▸ The task
Locate the word "else" in the data below, then copy every line that holds it.

▸ Stored data

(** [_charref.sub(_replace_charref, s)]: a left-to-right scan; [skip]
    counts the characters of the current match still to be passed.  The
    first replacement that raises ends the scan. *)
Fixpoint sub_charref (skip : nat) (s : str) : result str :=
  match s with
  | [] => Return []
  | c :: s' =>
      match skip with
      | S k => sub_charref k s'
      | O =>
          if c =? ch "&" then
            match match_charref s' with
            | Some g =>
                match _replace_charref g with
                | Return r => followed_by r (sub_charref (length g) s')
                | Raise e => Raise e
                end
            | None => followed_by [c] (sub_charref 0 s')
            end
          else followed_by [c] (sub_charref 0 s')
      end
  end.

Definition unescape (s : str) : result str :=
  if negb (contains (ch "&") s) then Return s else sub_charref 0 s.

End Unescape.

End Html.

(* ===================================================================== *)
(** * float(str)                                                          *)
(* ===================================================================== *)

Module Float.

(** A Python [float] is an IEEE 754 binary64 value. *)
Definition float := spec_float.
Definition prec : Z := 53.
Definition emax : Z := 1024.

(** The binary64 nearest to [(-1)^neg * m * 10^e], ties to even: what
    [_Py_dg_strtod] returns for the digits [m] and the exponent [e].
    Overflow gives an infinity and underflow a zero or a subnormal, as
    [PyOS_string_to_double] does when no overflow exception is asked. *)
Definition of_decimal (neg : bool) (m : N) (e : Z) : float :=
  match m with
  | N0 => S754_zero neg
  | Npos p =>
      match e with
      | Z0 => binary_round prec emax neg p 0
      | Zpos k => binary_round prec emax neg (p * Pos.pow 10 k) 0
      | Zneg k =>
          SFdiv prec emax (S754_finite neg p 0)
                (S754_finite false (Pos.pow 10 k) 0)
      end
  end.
--
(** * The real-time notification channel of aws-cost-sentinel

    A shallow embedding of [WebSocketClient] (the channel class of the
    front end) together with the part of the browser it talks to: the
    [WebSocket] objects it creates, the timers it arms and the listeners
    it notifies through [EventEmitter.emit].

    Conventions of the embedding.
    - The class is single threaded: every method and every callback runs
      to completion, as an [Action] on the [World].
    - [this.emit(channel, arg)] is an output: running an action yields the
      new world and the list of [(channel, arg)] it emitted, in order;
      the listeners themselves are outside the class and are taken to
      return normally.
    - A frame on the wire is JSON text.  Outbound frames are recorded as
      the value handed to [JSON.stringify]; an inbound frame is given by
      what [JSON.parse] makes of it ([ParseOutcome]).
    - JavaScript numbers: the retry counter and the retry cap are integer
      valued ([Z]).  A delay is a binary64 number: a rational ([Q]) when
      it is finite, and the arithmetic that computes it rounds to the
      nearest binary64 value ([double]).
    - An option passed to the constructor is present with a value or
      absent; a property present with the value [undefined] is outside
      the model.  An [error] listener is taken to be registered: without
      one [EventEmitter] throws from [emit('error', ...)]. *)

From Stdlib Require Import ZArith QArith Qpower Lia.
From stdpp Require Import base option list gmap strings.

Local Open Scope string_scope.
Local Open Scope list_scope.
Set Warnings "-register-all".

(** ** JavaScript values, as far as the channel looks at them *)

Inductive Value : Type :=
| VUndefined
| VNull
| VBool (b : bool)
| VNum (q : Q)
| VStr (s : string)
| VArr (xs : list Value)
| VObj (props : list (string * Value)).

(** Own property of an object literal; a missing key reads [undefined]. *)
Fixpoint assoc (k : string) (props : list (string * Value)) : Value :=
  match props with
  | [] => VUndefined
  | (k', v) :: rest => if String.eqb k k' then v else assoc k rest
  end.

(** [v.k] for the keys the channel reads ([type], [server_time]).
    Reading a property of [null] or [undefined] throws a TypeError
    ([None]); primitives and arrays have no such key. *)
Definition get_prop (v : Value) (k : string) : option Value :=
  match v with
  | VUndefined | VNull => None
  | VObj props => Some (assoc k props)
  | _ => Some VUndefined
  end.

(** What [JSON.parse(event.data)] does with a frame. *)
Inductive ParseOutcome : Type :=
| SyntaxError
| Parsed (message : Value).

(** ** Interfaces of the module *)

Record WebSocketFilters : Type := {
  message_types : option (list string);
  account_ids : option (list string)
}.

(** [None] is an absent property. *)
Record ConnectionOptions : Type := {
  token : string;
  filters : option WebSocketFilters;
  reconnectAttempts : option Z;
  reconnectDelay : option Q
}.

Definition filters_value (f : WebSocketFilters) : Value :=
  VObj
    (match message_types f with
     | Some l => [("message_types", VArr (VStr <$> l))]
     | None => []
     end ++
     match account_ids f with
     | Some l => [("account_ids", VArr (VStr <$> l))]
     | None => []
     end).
...
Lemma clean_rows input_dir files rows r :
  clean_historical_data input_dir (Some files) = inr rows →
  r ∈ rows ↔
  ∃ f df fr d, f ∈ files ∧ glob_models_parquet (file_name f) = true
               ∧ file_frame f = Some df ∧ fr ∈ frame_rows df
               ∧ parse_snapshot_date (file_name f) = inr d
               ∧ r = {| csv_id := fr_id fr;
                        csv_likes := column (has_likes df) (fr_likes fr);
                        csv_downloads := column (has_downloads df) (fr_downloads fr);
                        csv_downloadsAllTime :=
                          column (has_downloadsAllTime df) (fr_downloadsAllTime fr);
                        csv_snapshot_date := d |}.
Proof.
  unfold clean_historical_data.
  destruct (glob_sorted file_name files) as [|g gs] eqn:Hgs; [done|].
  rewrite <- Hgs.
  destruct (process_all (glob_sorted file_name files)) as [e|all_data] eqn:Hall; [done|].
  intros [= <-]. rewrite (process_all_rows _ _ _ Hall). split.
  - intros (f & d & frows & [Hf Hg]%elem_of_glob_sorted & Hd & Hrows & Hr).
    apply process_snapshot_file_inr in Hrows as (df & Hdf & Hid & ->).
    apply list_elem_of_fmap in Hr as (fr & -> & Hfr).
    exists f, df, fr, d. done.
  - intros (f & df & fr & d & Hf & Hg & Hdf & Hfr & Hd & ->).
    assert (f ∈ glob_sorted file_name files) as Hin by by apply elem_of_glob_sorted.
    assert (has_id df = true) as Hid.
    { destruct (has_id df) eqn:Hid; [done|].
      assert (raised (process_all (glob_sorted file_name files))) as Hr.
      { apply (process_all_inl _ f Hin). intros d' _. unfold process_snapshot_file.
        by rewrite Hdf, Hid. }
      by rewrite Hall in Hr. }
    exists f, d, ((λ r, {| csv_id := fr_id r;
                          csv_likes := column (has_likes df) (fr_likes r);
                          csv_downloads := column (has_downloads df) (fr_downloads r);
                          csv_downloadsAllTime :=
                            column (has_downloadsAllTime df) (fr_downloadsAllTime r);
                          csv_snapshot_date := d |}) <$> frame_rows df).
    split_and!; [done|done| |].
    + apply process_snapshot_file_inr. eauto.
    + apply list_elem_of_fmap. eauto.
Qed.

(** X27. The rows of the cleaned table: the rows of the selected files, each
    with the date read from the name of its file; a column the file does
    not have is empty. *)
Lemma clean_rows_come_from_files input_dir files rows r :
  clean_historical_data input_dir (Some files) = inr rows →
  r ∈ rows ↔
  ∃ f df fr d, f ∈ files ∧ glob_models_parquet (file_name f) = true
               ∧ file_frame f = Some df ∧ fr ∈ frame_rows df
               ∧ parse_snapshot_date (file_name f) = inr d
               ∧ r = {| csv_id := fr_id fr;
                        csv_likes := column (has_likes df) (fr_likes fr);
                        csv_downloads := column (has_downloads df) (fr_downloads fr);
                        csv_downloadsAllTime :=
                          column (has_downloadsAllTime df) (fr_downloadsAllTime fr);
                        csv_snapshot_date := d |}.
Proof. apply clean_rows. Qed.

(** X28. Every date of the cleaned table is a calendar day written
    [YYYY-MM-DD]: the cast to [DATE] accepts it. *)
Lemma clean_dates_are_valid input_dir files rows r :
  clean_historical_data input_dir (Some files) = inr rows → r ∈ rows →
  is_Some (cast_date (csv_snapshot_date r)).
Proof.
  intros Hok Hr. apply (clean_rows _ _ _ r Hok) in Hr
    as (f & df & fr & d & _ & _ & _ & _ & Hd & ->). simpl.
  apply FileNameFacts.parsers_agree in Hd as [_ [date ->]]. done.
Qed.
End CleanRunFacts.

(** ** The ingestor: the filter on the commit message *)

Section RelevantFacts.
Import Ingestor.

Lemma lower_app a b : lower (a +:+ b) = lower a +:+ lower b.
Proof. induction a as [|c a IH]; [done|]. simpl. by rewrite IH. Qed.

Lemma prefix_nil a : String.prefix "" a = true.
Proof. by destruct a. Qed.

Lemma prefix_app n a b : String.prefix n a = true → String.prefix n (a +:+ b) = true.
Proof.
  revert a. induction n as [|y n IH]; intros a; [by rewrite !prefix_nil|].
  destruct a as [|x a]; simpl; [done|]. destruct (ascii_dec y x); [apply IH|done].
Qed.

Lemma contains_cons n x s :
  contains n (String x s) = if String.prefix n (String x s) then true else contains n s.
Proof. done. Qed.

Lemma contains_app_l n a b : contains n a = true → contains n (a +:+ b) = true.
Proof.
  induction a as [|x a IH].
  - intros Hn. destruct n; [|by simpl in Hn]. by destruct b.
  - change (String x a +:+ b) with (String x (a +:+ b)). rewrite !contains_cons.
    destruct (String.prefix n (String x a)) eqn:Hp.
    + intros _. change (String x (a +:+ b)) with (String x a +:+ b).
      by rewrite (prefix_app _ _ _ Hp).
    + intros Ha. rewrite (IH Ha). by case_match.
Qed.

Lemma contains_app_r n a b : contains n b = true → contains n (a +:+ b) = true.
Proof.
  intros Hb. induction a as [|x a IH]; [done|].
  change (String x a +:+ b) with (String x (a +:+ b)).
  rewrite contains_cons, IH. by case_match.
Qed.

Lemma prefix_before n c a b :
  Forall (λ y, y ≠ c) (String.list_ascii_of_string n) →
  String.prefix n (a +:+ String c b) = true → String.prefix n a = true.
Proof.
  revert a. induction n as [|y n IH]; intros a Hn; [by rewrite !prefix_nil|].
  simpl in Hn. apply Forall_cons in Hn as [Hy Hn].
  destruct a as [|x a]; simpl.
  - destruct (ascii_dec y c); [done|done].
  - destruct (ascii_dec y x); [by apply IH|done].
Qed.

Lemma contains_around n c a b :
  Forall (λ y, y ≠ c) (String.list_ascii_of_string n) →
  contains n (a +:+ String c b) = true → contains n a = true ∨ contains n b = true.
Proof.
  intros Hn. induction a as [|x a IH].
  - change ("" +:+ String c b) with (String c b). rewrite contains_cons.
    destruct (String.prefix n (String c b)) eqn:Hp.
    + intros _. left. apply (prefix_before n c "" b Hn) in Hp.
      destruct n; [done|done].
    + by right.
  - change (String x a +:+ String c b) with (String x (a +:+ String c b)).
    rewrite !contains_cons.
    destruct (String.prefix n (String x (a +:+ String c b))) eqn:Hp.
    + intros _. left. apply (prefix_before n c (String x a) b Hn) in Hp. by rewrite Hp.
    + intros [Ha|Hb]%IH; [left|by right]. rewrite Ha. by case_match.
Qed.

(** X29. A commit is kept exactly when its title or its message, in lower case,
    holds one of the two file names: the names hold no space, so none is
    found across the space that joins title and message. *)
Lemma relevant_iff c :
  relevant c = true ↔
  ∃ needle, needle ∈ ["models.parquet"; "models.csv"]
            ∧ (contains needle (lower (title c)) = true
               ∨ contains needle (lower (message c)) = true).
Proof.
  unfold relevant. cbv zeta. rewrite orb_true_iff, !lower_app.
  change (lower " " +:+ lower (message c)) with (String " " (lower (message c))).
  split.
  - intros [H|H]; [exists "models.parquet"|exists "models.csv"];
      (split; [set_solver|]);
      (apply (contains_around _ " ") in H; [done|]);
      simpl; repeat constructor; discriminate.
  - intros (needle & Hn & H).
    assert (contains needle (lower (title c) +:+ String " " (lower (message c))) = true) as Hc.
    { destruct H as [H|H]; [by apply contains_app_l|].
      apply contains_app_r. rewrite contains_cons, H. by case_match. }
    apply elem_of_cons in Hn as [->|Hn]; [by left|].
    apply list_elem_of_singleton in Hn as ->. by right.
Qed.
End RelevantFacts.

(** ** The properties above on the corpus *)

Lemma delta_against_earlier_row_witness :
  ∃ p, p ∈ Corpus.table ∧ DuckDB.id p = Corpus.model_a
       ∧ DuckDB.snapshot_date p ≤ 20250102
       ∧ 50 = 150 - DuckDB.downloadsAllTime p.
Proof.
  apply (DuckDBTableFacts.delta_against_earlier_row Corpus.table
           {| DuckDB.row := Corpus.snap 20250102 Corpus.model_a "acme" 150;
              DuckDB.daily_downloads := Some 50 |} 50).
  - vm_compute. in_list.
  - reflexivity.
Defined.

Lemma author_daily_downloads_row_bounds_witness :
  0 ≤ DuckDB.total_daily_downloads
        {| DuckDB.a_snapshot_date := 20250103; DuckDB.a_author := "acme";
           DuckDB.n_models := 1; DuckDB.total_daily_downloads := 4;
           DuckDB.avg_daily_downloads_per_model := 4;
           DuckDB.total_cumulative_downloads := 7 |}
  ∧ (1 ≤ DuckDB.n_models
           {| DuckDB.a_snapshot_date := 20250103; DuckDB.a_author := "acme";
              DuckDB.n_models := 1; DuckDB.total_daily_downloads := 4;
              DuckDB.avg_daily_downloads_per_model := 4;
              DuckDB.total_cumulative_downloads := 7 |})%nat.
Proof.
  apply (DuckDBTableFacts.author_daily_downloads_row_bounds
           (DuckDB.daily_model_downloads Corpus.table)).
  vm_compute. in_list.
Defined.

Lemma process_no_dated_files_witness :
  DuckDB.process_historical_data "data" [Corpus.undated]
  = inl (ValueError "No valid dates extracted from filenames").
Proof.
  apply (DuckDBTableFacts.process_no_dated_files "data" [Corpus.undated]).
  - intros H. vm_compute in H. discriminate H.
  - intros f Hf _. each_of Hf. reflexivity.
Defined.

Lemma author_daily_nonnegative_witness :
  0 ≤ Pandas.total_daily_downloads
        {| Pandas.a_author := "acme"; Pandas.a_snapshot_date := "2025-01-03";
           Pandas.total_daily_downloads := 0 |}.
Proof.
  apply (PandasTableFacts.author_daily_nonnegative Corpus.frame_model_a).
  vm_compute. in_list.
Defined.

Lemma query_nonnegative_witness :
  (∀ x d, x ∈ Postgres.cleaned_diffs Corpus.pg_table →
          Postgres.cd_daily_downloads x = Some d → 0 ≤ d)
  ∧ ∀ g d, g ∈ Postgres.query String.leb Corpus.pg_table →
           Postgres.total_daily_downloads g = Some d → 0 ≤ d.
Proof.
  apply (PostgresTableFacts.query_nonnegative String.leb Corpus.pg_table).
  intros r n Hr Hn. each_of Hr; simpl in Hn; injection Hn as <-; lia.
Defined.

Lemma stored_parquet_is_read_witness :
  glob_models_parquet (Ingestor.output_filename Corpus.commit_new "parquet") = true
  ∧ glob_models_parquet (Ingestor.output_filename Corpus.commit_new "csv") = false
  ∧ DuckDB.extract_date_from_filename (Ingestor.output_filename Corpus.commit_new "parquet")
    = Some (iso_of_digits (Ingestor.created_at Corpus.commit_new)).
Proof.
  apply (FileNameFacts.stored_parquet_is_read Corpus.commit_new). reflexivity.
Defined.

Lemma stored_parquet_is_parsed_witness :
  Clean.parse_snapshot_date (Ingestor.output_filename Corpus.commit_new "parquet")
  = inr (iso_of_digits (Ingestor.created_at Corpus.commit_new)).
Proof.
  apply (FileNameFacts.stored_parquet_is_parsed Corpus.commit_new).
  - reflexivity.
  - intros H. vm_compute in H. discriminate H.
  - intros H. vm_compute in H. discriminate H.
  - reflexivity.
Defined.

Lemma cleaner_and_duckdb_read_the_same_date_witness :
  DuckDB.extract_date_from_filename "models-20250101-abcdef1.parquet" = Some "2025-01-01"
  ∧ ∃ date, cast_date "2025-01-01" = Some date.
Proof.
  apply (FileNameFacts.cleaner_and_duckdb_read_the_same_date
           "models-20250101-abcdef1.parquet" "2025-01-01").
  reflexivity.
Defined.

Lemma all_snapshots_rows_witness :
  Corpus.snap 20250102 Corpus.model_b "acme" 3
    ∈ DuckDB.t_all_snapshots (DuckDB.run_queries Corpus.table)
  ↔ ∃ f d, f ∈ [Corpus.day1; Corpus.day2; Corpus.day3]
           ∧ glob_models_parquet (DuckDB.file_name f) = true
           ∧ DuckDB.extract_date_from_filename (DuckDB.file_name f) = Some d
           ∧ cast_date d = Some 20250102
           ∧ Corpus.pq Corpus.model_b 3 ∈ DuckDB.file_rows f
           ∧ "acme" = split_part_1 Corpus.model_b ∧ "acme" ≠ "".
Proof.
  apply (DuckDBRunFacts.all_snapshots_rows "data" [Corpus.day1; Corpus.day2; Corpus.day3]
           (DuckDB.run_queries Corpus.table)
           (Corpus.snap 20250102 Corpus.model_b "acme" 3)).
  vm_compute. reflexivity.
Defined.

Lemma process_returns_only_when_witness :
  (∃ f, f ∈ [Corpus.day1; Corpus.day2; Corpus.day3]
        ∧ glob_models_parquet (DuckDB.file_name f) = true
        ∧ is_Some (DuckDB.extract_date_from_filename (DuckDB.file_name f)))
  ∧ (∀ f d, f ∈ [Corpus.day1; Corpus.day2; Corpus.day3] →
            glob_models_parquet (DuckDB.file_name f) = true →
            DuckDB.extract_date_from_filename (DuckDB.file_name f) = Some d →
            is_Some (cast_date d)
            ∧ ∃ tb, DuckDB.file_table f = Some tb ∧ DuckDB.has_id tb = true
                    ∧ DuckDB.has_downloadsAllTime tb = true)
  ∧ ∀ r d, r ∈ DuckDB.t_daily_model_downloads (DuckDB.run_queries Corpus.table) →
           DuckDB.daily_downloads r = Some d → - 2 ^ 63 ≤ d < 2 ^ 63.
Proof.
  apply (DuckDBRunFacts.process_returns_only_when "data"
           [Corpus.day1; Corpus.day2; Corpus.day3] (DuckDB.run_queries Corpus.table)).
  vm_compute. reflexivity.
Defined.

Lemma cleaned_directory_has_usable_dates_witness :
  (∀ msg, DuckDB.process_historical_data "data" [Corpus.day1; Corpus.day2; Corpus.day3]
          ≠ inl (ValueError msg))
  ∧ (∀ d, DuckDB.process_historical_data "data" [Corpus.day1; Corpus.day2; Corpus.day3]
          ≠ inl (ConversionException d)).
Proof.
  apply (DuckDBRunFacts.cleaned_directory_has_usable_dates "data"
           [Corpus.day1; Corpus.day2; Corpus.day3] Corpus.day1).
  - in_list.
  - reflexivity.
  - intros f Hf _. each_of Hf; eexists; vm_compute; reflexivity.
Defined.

▸ Response
          else followed_by [c] (sub_charref 0 s')
  if negb (contains (ch "&") s) then Return s else sub_charref 0 s.
  | (k', v) :: rest => if String.eqb k k' then v else assoc k rest
  contains n (String x s) = if String.prefix n (String x s) then true else contains n s.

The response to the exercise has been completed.